(Data extracted from a collection)
######

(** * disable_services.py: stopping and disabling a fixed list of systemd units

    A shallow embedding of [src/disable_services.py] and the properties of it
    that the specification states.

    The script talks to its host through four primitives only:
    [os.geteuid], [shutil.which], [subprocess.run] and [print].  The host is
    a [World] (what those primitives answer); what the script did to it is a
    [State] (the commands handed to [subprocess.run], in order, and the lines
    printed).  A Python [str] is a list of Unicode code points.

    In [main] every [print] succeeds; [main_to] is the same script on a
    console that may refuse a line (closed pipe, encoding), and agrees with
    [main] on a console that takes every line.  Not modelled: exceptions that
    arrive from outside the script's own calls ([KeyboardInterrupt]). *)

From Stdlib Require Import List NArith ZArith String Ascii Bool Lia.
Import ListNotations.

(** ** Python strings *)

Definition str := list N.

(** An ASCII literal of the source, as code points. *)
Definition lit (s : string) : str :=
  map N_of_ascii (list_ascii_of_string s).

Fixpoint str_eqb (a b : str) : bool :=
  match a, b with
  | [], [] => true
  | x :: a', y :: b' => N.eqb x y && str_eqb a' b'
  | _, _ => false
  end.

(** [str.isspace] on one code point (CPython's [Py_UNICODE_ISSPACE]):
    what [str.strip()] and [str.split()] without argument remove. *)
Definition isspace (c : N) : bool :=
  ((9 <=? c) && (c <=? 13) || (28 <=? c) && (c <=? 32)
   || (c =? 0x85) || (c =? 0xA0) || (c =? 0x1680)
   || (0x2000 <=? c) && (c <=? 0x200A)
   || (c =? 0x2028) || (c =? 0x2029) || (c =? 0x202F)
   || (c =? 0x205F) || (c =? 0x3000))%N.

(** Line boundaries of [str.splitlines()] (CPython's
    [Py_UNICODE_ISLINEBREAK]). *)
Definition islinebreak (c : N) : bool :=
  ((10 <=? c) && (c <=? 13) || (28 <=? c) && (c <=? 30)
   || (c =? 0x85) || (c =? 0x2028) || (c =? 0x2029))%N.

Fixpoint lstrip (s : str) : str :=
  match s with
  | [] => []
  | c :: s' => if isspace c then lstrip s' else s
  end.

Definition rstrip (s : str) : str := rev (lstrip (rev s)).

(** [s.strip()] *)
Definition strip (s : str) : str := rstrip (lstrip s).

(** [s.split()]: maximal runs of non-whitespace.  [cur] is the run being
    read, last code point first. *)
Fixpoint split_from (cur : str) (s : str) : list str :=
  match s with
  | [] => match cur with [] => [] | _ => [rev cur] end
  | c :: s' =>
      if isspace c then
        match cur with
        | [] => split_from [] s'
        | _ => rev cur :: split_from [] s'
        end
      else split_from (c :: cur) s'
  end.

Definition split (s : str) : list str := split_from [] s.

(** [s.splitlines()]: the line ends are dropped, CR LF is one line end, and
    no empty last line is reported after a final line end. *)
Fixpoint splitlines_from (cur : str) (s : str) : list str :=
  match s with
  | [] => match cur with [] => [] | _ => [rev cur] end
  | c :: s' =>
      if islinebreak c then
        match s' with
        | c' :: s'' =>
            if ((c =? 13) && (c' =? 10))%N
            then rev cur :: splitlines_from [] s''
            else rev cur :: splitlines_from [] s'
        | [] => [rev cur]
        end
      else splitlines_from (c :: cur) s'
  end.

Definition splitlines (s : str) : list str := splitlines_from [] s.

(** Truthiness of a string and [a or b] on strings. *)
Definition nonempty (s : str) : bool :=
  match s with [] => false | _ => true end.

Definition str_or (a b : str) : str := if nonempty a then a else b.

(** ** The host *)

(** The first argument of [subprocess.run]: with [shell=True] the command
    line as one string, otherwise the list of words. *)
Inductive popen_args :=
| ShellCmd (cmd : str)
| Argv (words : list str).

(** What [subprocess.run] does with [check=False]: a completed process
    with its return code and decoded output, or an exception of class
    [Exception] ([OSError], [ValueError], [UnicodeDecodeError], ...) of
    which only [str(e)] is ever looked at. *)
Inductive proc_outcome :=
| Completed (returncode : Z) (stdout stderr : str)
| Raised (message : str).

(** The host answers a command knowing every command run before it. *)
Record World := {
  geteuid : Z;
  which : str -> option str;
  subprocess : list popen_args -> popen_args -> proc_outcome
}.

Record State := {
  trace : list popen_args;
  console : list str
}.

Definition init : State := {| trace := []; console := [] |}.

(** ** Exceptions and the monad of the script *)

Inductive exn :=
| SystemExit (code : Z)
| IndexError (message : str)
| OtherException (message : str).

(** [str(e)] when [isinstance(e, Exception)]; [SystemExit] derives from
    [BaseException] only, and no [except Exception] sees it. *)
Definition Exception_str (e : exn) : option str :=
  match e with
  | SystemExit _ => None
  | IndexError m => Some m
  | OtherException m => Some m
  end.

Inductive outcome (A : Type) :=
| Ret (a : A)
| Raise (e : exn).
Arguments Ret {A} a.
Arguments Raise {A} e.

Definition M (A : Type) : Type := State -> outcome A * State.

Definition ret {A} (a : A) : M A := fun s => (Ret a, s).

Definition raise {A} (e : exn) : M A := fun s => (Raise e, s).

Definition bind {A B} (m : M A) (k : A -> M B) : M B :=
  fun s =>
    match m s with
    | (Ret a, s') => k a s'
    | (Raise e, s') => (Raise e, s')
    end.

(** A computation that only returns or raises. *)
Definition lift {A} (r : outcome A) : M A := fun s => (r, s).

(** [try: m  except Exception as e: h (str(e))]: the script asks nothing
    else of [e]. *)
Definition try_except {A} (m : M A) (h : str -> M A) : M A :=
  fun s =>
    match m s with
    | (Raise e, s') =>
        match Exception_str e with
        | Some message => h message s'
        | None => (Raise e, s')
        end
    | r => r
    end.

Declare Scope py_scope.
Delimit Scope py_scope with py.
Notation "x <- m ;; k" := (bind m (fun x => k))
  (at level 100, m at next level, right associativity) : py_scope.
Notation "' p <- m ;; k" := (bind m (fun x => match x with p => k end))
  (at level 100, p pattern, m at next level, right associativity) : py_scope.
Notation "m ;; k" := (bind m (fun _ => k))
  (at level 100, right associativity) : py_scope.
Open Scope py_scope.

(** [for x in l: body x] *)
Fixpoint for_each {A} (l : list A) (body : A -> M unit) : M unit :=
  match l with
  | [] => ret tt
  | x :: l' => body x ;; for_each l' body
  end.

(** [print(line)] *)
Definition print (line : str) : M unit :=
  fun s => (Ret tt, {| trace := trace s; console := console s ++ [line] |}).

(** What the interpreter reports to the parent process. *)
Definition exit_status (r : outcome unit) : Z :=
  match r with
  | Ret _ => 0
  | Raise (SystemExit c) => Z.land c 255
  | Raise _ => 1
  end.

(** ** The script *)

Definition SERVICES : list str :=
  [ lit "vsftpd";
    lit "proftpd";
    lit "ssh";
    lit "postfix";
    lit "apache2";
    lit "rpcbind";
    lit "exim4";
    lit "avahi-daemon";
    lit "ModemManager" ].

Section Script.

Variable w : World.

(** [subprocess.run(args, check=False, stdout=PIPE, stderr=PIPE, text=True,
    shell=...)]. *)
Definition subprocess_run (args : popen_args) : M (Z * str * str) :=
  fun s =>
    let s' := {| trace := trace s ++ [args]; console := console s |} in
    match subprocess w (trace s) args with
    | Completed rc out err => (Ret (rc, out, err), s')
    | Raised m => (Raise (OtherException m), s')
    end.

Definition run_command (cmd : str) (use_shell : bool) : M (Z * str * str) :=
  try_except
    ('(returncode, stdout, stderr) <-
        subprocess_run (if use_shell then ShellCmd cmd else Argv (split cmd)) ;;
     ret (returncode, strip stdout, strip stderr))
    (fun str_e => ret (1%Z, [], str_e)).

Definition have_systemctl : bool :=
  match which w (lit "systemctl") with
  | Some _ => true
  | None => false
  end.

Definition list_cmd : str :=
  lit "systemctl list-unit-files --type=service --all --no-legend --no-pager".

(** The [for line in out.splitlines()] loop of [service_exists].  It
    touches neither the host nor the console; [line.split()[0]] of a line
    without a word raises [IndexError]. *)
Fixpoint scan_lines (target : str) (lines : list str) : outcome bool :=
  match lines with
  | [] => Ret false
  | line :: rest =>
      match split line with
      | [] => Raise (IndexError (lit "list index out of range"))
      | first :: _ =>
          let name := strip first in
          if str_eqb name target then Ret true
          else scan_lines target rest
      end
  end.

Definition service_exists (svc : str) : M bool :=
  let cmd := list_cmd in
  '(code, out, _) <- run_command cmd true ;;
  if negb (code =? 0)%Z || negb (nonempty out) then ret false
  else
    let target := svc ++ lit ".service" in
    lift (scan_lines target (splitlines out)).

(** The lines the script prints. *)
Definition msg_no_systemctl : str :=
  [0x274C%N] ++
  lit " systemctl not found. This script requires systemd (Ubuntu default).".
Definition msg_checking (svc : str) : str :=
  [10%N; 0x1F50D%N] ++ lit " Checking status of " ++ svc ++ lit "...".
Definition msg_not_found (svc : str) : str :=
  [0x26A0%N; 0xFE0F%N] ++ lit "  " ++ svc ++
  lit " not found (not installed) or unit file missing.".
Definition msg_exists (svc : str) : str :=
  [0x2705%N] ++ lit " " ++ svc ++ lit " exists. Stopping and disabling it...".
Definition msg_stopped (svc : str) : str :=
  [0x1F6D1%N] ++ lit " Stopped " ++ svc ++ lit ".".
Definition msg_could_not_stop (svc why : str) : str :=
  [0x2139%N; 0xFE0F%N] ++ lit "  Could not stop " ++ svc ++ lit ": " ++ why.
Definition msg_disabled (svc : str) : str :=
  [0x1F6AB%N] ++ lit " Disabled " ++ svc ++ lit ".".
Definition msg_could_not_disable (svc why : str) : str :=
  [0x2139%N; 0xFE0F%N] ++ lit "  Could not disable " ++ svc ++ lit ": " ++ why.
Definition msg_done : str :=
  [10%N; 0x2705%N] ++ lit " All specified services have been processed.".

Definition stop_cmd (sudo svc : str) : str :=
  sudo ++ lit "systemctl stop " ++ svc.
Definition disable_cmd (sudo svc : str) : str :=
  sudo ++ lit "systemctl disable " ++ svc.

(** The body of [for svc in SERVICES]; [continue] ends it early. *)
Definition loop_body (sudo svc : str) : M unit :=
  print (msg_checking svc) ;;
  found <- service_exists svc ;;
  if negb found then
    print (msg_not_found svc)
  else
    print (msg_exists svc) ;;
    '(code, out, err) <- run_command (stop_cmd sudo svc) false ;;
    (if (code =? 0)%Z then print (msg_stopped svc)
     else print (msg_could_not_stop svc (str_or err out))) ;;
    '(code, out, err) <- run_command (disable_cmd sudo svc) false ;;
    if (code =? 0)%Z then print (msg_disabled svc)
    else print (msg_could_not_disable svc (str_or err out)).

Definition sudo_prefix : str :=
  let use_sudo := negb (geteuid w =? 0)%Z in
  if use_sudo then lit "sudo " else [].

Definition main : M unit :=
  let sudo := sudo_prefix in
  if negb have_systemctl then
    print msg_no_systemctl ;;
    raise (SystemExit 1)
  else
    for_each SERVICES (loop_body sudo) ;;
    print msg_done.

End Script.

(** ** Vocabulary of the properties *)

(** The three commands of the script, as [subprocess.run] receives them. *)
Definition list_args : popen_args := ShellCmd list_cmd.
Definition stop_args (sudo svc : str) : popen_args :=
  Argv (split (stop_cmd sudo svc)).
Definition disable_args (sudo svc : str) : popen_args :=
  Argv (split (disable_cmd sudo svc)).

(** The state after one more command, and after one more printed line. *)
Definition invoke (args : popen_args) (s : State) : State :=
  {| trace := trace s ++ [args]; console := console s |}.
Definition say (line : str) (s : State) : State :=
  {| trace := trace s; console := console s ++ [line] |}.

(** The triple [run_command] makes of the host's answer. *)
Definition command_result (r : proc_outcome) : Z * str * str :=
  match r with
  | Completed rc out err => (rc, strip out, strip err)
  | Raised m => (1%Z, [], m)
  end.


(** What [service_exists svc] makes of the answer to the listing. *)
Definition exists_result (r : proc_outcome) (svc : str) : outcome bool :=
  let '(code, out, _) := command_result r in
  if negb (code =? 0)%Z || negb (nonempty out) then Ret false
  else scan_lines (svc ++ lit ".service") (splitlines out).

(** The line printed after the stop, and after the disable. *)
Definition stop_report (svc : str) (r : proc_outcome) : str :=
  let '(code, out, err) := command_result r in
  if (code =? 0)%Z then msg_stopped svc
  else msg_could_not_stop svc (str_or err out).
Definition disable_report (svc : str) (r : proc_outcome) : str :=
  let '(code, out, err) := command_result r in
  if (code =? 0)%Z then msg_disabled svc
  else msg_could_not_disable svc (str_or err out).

######

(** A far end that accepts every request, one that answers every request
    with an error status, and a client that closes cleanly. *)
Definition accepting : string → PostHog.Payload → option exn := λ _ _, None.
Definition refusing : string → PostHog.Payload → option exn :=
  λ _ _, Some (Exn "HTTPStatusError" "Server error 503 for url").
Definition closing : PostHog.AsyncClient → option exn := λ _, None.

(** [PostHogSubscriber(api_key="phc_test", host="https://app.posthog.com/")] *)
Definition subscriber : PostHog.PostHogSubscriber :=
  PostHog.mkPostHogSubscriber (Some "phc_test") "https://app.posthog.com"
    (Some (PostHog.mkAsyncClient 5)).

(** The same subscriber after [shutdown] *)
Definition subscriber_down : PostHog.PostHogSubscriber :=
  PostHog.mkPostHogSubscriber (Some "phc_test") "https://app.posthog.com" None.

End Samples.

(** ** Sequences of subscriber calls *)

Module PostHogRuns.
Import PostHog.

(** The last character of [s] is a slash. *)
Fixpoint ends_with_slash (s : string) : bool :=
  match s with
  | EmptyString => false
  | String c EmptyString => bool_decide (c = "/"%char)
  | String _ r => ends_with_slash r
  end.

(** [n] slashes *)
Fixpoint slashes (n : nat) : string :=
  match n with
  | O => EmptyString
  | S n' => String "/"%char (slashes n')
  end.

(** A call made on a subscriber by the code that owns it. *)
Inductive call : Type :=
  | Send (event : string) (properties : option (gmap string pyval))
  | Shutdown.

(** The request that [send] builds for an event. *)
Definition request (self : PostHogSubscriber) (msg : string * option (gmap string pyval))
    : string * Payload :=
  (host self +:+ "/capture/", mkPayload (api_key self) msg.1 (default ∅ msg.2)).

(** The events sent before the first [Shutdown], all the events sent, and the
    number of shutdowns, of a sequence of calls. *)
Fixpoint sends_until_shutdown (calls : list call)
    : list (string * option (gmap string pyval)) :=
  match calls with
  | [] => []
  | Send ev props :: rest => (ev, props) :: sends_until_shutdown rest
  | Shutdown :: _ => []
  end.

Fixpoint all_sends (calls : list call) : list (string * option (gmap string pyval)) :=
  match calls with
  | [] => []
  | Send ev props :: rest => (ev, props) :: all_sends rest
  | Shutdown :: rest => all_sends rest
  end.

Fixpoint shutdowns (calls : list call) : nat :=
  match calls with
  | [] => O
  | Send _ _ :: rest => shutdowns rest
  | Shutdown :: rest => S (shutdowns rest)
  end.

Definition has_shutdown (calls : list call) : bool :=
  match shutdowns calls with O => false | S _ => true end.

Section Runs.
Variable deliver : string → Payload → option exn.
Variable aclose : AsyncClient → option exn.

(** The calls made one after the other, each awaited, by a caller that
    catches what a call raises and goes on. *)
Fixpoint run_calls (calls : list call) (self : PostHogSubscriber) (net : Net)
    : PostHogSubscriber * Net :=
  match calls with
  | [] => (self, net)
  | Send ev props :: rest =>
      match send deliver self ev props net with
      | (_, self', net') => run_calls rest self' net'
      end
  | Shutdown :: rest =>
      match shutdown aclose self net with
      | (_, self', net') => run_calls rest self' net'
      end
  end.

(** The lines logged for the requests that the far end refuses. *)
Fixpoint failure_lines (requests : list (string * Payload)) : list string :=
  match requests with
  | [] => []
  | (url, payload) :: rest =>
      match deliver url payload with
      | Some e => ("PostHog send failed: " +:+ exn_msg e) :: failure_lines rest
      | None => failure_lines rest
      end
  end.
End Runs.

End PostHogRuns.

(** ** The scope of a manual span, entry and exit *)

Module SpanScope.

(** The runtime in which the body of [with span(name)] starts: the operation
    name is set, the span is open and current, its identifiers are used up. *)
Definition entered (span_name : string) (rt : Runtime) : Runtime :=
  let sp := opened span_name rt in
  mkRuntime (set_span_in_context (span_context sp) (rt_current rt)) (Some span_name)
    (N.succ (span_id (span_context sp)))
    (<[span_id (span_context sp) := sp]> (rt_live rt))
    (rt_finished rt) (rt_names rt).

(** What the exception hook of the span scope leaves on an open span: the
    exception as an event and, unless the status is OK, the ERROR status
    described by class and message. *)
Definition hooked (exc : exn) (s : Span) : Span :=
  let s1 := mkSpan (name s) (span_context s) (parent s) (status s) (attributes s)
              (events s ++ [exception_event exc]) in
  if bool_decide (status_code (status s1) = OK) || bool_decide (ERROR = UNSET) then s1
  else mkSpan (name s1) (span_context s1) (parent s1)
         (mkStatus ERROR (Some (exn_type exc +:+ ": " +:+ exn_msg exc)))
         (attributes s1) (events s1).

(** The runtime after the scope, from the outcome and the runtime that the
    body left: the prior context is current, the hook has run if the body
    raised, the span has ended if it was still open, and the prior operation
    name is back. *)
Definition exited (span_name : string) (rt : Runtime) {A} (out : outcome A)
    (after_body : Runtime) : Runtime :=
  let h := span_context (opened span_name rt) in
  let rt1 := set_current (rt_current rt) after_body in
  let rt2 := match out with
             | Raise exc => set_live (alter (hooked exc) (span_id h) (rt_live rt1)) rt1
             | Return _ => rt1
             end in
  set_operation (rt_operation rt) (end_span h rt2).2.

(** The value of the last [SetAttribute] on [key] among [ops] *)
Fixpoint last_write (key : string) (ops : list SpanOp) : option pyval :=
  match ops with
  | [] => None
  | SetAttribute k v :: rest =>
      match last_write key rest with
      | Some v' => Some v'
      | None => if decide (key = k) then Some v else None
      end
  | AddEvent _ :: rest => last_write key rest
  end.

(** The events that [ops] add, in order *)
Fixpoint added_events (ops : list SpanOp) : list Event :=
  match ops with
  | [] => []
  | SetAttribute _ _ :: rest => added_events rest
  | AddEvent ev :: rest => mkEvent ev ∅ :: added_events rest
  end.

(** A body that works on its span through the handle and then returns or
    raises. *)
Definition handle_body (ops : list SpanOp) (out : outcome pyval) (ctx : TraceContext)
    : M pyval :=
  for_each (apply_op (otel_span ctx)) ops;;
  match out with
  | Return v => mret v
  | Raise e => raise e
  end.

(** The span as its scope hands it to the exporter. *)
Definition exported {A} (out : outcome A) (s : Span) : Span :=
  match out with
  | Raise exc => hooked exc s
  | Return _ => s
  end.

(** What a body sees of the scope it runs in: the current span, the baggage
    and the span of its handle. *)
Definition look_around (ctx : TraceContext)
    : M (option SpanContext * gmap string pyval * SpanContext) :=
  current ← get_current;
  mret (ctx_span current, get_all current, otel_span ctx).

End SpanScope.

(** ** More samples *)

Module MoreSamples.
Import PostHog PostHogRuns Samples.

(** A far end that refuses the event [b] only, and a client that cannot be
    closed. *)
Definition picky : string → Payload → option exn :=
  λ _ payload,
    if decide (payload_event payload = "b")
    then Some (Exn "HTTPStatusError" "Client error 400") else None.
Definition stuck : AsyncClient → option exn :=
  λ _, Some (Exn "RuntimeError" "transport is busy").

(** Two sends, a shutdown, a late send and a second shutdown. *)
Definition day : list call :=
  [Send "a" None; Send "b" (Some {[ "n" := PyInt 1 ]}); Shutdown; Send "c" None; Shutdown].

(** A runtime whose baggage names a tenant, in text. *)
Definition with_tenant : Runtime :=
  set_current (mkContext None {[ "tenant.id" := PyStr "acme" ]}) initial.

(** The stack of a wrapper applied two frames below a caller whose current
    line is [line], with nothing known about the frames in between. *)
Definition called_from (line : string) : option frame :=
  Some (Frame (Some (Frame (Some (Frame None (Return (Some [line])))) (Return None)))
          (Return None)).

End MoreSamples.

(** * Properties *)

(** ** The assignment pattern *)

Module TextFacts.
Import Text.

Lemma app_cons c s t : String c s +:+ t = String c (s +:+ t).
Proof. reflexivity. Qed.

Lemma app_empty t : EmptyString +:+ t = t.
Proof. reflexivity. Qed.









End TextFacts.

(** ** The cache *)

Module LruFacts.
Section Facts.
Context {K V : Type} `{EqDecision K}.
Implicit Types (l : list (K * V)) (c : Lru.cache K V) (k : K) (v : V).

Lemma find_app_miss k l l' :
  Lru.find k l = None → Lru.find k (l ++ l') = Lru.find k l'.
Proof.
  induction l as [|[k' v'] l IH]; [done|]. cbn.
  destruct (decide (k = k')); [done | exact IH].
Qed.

######

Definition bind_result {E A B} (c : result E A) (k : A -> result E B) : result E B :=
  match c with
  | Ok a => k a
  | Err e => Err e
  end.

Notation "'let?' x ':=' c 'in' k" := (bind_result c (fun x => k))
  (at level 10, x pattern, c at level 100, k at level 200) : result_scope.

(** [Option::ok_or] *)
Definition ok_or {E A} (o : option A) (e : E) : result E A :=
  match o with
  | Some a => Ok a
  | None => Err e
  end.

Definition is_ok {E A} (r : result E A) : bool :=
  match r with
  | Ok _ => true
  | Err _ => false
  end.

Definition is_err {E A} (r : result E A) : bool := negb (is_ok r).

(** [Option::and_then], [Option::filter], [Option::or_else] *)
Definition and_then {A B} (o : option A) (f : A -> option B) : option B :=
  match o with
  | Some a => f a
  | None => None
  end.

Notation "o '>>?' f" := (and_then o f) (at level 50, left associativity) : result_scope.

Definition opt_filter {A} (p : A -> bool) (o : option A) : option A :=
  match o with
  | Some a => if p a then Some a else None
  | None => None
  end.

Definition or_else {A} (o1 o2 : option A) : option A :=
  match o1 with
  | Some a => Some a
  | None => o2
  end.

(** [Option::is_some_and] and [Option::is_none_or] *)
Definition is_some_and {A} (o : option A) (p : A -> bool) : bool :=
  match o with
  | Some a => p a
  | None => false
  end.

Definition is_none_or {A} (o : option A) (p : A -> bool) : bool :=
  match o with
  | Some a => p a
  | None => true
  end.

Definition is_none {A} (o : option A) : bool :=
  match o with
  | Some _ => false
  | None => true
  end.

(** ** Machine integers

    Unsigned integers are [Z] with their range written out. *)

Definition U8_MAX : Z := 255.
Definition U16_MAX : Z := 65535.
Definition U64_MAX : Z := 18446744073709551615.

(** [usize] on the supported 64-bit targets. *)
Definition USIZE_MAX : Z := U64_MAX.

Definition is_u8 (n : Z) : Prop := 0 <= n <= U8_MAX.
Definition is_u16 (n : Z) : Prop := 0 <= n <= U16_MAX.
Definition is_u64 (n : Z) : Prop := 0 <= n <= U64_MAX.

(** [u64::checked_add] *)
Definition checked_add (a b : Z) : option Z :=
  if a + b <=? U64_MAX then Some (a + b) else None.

######

**Assigned task**
Print, without alteration, only the lines above between the one holding "(N.succ (span_id (span_context sp)))" and the one holding "exception as an", inclusive.

**Answer box**
    (N.succ (span_id (span_context sp)))
    (<[span_id (span_context sp) := sp]> (rt_live rt))
    (rt_finished rt) (rt_names rt).

(** What the exception hook of the span scope leaves on an open span: the
    exception as an event and, unless the status is OK, the ERROR status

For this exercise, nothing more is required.